With a flat rate factoring program your factoring fee is much easier to compute. If you are offered a rate of 4% then that is exactly how much money you will pay for factoring the invoice, regardless of how long it takes your customer to pay your factoring company. While the base rate may appear much higher with flat rate factoring, the actual rate you pay to factor an invoice is typically lower, especially if your customers don’t pay their invoices early.

Service Differences

While the overall rate may be the main reason why you choose to go with an adjustable rate or flat rate for your accounts receivable factoring, it is also important to consider the service that goes along with these two different rate structures. With an adjustable rate, the longer it takes your factoring company to get paid, the more money they make. As a result, an adjustable rate factoring company has little motivation to collect from your accounts until they start to become seriously past due. With a flat rate factoring program, your factoring company is very motivated to collect from your accounts when the invoices become due. This motivation to collect doesn’t just affect how much you pay for factoring, but can also affect if future orders from your customers get approved. If a customer is past due on your invoices, then they won’t get approved until they catch up. As a result a factoring company with an adjustable rate may not be able to get you approvals in a timely fashion causing your customers to become upset.

The Advance – Improved Cash Flow

Perhaps the most important reason why companies want to factor their invoices is because of the advance that provides them with the improved cash flow they need. When choosing a factoring company, the most important question should be if they provide an advance and how long it takes. Most factoring companies should be able to provide you with an advance on your receivables within 24 hours, or even the same day. A factoring company who is offering you rates to good to be true may not be providing you with an advance. After that you need to look at the rate of advance. All factoring companies hold back money in reserve, but some companies hold back more than others. However, rather than advertise how much they hold back, factoring companies prefer to advertise how much they advance. So if a factoring company holds back 10%, then they have an advance rate of 90%. Advance rates can vary anywhere from 75%-90%, so it is important to make sure that you are getting a high advance rate.
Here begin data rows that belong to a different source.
(** * A lock-free radix tree (src/radix.h): shallow embedding and properties

    The tree maps fixed-width integer keys to values.  Every shared word is
    an atomic slot holding a tagged pointer; lookups read slots with atomic
    loads and insertions publish leaves and nodes with compare-and-swap.

    The embedding keeps the representation of the source: a slot is a
    machine word (a [Z]), the heap maps node addresses to arrays of
    [CHILD_PER_LEVEL] slots, and [insert]/[get] are small-step machines that
    perform one atomic access per step, so that threads can be interleaved.

    The last part of the file embeds the JSON value container of
    src/univalue/lib/univalue.cpp. *)

From Stdlib Require Import ZArith Lia List Bool.
From stdpp Require Import base tactics option list gmap strings.

Local Open Scope Z_scope.

Section RadixTree.

(** The template parameter [T]: [sizeof_K] is [sizeof(K)] for the key type
    [K = decltype(T::getId())] and [getId p] is the id stored in the object
    at address [p]. *)
Variable sizeof_K : Z.
Variable getId : Z → Z.

(** ** Compile-time constants of [RadixTree] *)

Definition BITS : Z := 4.
Definition MASK : Z := Z.shiftl 1 BITS - 1.
Definition CHILD_PER_LEVEL : nat := Z.to_nat (Z.shiftl 1 BITS).
Definition KEY_BITS : Z := 8 * sizeof_K.
Definition TOP_LEVEL : Z := (KEY_BITS - 1) / BITS.

(** Width of [uint32_t], the type of [level]. *)
Definition LEVEL_BITS : Z := 32.

(** ** [RadixElement]: the tagged slot word *)

Definition DISCRIMINANT : Z := 1.

Definition getDiscriminent (raw : Z) : bool :=
  negb (Z.land raw DISCRIMINANT =? 0).

(** A [uintptr_t] is a non-negative integer; the only operations the source
    applies to it are [| DISCRIMINANT], [& DISCRIMINANT] and
    [& ~DISCRIMINANT], and [~DISCRIMINANT] has every bit set but the lowest. *)

(** [RadixElement()] *)
Definition RadixElement_empty : Z := DISCRIMINANT.
(** [RadixElement(RadixNode *nodeIn)] *)
Definition RadixElement_node (nodeIn : Z) : Z := nodeIn.
(** [RadixElement(T *leafIn)] *)
Definition RadixElement_leaf (leafIn : Z) : Z := Z.lor leafIn DISCRIMINANT.

Definition isNode (raw : Z) : bool := negb (getDiscriminent raw).
Definition isLeaf (raw : Z) : bool := getDiscriminent raw.

(** The accessors assert their tag; [None] is the assertion failure. *)
Definition getNode (raw : Z) : option Z :=
  if isNode raw then Some raw else None.

Definition getLeaf (raw : Z) : option Z :=
  if isLeaf raw
  then Some (Z.land raw (Z.lnot DISCRIMINANT))
  else None.

(** A usable object address: non-null and with alignment at least 2 (the two
    [static_assert]s of the source). *)
Definition valid_ptr (p : Z) : bool := (0 <? p) && Z.even p.

(** ** [RadixNode] *)

(** [level--] on a [uint32_t]. *)
Definition level_dec (level : Z) : Z := (level - 1) mod 2 ^ LEVEL_BITS.

(** [level * BITS], computed in [uint32_t]. *)
Definition shift_amount (level : Z) : Z := (level * BITS) mod 2 ^ LEVEL_BITS.

(** [(key >> (level * BITS)) & MASK] *)
Definition child_index (level key : Z) : Z :=
  Z.land (Z.shiftr key (shift_amount level)) MASK.

(** [RadixNode::get(level, key)]: the index of the selected child.  The
    shift is undefined once the amount reaches the width of the (promoted)
    key type; [None] stands for that undefined behaviour. *)
Definition RadixNode_get (level key : Z) : option nat :=
  if shift_amount level <? Z.max KEY_BITS 32
  then Some (Z.to_nat (child_index level key))
  else None.

(** [RadixNode(level, key, e)]: all children empty, then [e] stored at the
    child selected by [key] at [level]. *)
Definition RadixNode_new (level key e : Z) : option (list Z) :=
  match RadixNode_get level key with
  | Some i => Some (<[i := e]> (replicate CHILD_PER_LEVEL RadixElement_empty))
  | None => None
  end.

(** ** The shared heap *)

(** A [std::atomic<RadixElement> *]: the root or a child of a node. *)
Inductive SlotRef : Type :=
| RootSlot
| ChildSlot (node : Z) (i : nat).
(** Structural steps of a proof that a handler keeps an invariant; [known]
    closes the calls for which a lemma is at hand, [leaf] the primitive
    operations. *)
Ltac inv_steps known leaf :=
  repeat (cbv zeta;
          first
            [ known
            | lazymatch goal with
              | |- hoare _ (bind _ _) _ => apply inv_bind; [ | intros ? ]
              | |- hoare _ (try_catch _ _) _ =>
                  apply inv_try_catch; [ | intros ? ]
              | |- hoare _ (if ?b then _ else _) _ => destruct b
              | |- hoare _ (match ?x with _ => _ end) _ => destruct x
              | |- hoare _ (lift (match ?x with _ => _ end)) _ => destruct x
              | |- hoare _ _ _ => leaf
              end ]).

(** A primitive operation that leaves alone what the invariant reads. *)
Ltac local_leaf :=
  idtac; let HI := fresh "HI" in intros [[? []] ?] HI; exact HI.

Ltac world_leaf :=
  idtac; let HI := fresh "HI" in intros ? HI; exact HI.

(** The part of [inv_steps] that knows how a webhook handler gets at its
    record: the lemmas for [save], for the payout trigger, for the record
    found and for leaving the handler, and the invariant of the world. *)
Ltac handler_known save_l payout_l found_l out_l J :=
  idtac;
  lazymatch goal with
  | |- hoare _ save _ => apply save_l
  | |- hoare _ (processCreatorPayout _) _ => apply payout_l
  | |- hoare _ (bind (Payment_findOne _) _) _ =>
      unfold Payment_findOne; apply hoare_bind_gets;
      intros [?|];
      [ eapply hoare_with_doc; [ apply found_l | | apply out_l ]
      | apply hoare_weaken with (P := J) (Q := J);
        [ now intros ? [? _] | auto | ] ]
  end.

(** ** The order token under webhook processing *)

Section TokenFacts.
Context {N : Type}.
Variable cfg : Config N.

Lemma map_key_update_first (x : Payment.t N) (l : list (Payment.t N)) :
  NoDup (map (@Payment._id N) l) ->
  In (key x) (map key l) ->
  map key (update_first (fun o => Payment._id o =? Payment._id x)%nat
                        (fun _ => x) l)
  = map key l.
Proof.
  induction l as [|y r IH]; cbn; [reflexivity|].
  intros Hnodup Hin. inversion Hnodup as [|? ? Hnotin Hr]; subst.
  destruct (Payment._id y =? Payment._id x)%nat eqn:Hy; cbn.
  - apply Nat.eqb_eq in Hy. f_equal.
    destruct Hin as [Heq|Hin]; [now symmetry|].
    exfalso. apply Hnotin. rewrite Hy.
    apply (in_map fst) in Hin. now rewrite map_map in Hin.
  - f_equal. apply IH; [assumption|].
    destruct Hin as [Heq|Hin]; [|assumption].
    apply Nat.eqb_neq in Hy. exfalso. apply Hy.
    now apply (f_equal fst) in Heq.
Qed.

Variable K : list (Id * option string).
Hypothesis K_nodup : NoDup (map fst K).

Definition keys_are (w : World N) : Prop := map key (payments w) = K.

(** The handler holds a stored document, with the token it is stored
    with. *)
Definition holds_stored (s : @Local N) : Prop :=
  isNew (fst s) = false /\ keys_are (snd s)
  /\ In (key (fields (fst s))) K.

Lemma save_keeps_keys : hoare holds_stored save holds_stored.
Proof.
  apply hoare_save.
  - intros d w (Hnew & _). exact Hnew.
  - intros d w HI. exact HI.
  - intros d w (Hnew & Hkeys & Hin) _ _ _.
    unfold holds_stored, keys_are in *. cbn [fst snd payments set_payments] in *.
    repeat split; try assumption.
    rewrite map_key_update_first; [assumption| |].
    + rewrite <- Hkeys, map_map in K_nodup. exact K_nodup.
    + now rewrite Hkeys.
Qed.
Recourse vs Non-Recourse Factoring

Another benefit of factoring is the insurance that it provides on your receivables. A company that offers non-recourse factoring will insure your receivables against non-payment for financial reasons, meaning for example, that you will not be on the hook if a customer of yours goes bankrupt. However, if your factoring company only offers recourse factoring then they are not providing you with any insurance, and you will be have to pay them back if one of your customers files for bankruptcy.

Approval Rate and Credit Limits

Because a factoring company may be insuring your receivables, they are also assuming some risk. How much risk they are willing to take can vary. As a result it is important that you choose a factoring company with a high approval rate. It is also important to learn about how your factoring company assigns credit limits. It is important that your factoring company assigns your customers a credit limit based strictly on your business with them. Some factoring companies assign a single credit limit to a business that applies across all of their clients, as a result, if another client has orders that reach that credit limit, your orders will get turned down until that other client’s invoices are paid off.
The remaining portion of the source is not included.